- Activity -
The data below holds the lines to copy: everything from the line containing "- intros x'" to the line containing "destruct (bi <? len data * 8) eqn:Hlt.", both ends included, set down exactly.

- Data records -
# # #

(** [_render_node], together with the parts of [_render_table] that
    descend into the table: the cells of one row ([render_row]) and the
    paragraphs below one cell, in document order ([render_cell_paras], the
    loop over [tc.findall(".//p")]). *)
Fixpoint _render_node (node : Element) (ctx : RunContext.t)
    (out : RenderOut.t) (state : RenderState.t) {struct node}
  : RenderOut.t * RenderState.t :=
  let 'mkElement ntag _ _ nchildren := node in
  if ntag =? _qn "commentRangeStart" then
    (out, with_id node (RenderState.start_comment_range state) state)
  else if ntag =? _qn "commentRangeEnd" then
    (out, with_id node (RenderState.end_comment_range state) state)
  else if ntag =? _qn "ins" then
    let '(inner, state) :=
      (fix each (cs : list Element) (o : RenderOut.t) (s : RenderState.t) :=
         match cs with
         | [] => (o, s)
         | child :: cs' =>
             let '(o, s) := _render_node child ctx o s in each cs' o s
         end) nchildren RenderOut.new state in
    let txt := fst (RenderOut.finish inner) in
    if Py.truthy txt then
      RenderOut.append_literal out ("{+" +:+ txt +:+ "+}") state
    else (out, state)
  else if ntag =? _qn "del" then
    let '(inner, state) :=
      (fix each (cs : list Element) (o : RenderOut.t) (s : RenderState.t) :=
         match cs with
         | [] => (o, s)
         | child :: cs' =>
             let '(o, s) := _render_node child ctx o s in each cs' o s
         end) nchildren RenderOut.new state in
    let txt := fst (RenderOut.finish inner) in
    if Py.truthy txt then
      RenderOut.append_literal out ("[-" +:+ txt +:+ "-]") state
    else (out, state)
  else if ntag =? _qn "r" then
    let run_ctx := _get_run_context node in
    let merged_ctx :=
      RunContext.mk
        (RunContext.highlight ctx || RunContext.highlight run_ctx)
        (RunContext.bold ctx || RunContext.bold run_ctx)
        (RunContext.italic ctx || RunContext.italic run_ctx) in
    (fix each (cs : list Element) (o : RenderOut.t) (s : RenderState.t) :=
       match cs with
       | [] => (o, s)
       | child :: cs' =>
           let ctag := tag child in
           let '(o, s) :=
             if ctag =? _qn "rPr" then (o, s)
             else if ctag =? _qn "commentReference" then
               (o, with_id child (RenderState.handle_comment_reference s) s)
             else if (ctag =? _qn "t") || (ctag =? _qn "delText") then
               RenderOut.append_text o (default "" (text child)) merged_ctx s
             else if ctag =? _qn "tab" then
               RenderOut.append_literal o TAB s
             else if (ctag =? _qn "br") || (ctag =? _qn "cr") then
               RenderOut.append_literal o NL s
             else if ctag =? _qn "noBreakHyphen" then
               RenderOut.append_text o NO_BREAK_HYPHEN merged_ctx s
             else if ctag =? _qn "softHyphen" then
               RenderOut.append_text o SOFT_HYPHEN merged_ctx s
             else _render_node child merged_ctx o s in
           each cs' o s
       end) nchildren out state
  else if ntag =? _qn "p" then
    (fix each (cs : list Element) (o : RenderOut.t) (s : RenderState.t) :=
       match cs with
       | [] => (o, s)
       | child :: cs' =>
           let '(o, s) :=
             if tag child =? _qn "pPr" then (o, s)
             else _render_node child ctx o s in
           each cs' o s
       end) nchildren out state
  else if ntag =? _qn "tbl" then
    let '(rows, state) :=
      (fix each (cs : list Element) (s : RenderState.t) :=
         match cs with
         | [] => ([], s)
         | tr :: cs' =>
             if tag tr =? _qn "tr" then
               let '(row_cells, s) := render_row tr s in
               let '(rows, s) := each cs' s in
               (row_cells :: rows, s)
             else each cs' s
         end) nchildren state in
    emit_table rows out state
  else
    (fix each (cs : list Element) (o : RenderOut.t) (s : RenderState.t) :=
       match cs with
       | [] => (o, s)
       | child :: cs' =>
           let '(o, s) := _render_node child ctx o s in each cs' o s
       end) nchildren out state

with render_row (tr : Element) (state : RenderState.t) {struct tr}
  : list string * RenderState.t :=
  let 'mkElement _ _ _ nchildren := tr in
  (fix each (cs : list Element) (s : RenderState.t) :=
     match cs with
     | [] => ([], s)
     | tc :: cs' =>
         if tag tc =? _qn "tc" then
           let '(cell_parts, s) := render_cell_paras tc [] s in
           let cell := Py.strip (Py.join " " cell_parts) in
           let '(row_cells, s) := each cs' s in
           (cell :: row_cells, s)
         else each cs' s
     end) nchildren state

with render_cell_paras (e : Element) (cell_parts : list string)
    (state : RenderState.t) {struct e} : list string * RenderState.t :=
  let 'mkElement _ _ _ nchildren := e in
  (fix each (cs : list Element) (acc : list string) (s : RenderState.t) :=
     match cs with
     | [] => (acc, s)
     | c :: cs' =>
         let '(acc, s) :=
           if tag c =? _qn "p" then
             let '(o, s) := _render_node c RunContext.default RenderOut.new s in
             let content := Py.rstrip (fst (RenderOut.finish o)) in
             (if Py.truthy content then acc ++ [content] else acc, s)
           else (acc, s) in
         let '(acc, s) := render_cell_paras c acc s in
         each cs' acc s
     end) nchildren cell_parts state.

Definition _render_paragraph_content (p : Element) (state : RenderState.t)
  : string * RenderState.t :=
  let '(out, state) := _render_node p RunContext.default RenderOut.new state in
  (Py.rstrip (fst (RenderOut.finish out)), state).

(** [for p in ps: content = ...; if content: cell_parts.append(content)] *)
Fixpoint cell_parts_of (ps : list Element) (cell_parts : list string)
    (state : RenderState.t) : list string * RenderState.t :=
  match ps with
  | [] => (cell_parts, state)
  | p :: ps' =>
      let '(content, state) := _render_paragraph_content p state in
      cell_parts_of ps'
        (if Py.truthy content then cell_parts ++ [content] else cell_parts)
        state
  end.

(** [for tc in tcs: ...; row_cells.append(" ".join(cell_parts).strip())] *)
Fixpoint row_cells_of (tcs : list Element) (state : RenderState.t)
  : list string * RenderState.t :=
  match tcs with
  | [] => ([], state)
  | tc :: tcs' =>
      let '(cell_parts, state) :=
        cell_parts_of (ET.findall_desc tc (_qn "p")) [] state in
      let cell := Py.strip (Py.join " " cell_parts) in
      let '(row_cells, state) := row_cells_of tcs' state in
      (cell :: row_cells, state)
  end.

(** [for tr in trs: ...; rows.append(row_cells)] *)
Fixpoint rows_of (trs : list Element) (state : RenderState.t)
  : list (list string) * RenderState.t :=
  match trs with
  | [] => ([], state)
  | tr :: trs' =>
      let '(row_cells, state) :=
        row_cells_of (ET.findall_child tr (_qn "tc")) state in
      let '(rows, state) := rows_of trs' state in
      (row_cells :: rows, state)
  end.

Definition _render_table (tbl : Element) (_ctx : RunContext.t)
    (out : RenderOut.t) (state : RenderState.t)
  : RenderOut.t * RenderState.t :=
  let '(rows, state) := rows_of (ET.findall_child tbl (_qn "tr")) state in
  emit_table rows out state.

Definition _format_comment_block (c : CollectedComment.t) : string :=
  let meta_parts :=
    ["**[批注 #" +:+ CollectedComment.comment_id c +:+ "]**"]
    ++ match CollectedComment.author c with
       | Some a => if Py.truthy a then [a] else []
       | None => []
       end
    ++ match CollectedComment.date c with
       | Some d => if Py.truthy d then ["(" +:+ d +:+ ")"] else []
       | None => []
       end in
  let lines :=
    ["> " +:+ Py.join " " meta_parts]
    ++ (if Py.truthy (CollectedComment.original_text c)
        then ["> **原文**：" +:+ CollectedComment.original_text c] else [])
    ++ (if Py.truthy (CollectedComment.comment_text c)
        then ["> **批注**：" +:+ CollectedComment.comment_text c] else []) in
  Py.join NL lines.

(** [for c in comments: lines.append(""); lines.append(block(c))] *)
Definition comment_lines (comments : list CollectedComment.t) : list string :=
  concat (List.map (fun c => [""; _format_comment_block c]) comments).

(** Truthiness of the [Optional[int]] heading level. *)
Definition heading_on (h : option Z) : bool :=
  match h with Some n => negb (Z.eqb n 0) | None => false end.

# # #

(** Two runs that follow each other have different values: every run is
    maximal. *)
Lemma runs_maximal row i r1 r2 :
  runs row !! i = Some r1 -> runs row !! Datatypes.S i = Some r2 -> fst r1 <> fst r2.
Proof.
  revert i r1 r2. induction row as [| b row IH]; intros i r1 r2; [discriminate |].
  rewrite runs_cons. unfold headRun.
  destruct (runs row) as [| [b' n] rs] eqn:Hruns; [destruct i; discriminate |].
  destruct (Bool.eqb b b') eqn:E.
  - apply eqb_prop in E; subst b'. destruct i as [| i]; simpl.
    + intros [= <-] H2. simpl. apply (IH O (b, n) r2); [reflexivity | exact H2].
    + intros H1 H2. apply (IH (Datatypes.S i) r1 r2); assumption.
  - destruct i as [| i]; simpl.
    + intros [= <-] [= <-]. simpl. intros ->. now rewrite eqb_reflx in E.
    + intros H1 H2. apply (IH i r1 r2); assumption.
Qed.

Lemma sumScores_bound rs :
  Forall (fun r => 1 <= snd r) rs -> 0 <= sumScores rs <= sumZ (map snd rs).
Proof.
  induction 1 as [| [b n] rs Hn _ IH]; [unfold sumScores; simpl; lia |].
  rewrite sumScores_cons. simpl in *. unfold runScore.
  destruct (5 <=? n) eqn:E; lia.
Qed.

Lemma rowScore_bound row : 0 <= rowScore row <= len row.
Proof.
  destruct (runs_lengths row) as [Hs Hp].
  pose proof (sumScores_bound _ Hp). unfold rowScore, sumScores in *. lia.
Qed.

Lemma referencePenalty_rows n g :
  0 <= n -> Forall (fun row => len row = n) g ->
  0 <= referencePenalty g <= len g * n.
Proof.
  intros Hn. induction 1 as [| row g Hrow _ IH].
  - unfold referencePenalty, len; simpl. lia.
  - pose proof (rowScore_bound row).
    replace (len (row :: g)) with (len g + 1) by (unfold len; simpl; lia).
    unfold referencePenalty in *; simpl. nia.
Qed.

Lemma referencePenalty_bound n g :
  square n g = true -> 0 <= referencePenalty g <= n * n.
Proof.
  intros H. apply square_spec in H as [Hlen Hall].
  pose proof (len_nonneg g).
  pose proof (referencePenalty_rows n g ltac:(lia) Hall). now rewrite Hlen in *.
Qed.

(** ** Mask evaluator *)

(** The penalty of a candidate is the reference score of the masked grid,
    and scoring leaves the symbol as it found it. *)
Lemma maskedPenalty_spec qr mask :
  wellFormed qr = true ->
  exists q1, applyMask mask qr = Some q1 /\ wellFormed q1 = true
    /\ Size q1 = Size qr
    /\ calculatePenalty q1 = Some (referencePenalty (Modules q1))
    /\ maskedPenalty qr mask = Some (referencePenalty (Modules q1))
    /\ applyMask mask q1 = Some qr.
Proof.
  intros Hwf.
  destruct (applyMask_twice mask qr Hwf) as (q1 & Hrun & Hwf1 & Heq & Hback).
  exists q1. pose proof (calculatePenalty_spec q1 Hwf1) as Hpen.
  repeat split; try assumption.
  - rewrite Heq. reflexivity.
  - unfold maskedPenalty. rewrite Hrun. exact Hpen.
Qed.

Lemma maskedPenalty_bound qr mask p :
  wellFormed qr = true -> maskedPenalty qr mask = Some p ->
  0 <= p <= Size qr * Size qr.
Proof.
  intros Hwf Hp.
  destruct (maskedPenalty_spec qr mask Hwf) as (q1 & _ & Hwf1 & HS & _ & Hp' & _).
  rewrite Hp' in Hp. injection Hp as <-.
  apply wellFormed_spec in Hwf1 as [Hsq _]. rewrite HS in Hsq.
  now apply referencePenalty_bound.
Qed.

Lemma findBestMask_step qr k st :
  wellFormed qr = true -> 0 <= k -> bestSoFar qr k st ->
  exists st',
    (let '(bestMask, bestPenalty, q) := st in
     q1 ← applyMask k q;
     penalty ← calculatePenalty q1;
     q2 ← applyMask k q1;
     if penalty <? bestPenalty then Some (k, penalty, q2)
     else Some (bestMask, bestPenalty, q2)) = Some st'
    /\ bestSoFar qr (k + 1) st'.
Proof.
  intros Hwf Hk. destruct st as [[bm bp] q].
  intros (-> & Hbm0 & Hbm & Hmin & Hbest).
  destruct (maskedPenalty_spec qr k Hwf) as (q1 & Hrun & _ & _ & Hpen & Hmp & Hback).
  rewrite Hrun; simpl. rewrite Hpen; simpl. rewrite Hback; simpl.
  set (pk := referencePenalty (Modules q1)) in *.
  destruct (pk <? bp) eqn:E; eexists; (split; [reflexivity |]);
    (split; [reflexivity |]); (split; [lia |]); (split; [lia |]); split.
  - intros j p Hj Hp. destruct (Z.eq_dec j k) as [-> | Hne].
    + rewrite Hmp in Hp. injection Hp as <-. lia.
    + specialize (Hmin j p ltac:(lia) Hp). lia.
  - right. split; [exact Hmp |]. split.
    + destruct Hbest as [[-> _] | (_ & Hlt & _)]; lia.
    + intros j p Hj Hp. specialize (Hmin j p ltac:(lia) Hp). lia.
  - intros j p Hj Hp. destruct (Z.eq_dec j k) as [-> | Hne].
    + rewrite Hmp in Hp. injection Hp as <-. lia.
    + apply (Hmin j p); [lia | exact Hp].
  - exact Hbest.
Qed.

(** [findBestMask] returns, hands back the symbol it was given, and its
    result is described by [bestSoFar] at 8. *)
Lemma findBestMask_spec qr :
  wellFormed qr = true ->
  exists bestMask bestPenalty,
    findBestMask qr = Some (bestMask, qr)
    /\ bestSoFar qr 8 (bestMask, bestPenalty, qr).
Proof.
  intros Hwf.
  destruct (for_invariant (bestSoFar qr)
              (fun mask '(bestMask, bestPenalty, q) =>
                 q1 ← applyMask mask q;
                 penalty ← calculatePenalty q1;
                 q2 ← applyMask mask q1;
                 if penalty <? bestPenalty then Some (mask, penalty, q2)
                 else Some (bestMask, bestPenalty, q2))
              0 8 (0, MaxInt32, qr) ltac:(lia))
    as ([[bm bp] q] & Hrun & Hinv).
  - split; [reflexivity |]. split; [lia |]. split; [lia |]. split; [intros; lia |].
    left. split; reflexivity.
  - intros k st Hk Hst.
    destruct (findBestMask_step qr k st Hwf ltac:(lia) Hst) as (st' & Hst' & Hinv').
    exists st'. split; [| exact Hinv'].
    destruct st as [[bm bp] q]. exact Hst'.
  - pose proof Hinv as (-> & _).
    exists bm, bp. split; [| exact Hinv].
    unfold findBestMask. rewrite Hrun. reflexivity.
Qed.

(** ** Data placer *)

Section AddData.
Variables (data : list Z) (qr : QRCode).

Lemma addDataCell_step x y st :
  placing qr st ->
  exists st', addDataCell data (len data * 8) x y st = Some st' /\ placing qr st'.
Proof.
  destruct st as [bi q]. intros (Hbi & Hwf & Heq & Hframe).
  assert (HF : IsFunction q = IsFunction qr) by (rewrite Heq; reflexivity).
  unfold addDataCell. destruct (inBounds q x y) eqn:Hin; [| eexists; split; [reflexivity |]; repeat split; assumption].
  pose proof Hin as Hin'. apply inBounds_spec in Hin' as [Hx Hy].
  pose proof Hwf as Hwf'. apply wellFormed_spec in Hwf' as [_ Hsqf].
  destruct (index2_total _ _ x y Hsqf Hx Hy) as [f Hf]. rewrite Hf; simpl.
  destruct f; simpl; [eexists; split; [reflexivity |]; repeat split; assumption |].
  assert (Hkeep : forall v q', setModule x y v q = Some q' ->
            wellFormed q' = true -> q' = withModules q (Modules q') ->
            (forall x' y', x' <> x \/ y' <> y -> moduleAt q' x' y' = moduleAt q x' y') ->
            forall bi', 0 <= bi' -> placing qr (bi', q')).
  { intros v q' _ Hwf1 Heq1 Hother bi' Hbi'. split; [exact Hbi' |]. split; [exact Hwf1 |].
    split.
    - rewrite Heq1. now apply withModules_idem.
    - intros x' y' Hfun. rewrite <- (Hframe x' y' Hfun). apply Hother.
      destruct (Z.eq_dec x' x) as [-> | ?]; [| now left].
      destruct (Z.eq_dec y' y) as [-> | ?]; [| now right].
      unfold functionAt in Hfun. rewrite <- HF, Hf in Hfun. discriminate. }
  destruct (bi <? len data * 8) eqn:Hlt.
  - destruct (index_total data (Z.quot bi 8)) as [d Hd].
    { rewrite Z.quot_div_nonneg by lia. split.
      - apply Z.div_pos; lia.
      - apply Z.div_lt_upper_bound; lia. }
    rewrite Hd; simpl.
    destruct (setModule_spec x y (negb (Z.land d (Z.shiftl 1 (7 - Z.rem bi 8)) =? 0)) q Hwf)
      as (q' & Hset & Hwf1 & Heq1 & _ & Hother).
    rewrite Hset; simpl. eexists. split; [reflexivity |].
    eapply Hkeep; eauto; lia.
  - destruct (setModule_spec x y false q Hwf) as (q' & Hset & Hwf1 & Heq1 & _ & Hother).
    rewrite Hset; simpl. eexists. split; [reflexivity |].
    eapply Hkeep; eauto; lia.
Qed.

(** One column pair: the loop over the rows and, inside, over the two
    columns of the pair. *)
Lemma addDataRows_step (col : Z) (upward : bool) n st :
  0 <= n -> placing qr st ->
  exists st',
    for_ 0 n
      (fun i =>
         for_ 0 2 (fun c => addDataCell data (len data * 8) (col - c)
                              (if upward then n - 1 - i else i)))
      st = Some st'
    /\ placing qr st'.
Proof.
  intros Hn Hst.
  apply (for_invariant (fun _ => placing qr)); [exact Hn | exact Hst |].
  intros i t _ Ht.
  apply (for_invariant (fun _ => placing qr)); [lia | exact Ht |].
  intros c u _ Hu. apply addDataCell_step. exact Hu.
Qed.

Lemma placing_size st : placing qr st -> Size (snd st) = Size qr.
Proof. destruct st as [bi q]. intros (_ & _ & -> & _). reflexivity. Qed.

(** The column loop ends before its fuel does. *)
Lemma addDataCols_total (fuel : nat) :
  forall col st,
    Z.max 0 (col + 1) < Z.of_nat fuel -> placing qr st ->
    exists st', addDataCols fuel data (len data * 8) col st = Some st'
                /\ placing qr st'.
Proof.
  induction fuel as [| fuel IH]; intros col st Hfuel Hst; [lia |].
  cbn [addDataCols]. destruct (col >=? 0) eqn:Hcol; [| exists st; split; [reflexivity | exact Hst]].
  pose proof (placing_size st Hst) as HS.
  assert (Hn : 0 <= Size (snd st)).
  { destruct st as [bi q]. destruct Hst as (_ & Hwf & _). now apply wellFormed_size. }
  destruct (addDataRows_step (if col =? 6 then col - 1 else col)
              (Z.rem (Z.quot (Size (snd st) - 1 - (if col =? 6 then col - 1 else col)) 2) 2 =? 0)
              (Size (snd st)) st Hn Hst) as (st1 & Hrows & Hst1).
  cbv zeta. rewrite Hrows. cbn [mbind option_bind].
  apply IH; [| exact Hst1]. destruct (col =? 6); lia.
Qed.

# # #

- Reply -
    - intros x' y' Hfun. rewrite <- (Hframe x' y' Hfun). apply Hother.
      destruct (Z.eq_dec x' x) as [-> | ?]; [| now left].
      destruct (Z.eq_dec y' y) as [-> | ?]; [| now right].
      unfold functionAt in Hfun. rewrite <- HF, Hf in Hfun. discriminate. }
  destruct (bi <? len data * 8) eqn:Hlt.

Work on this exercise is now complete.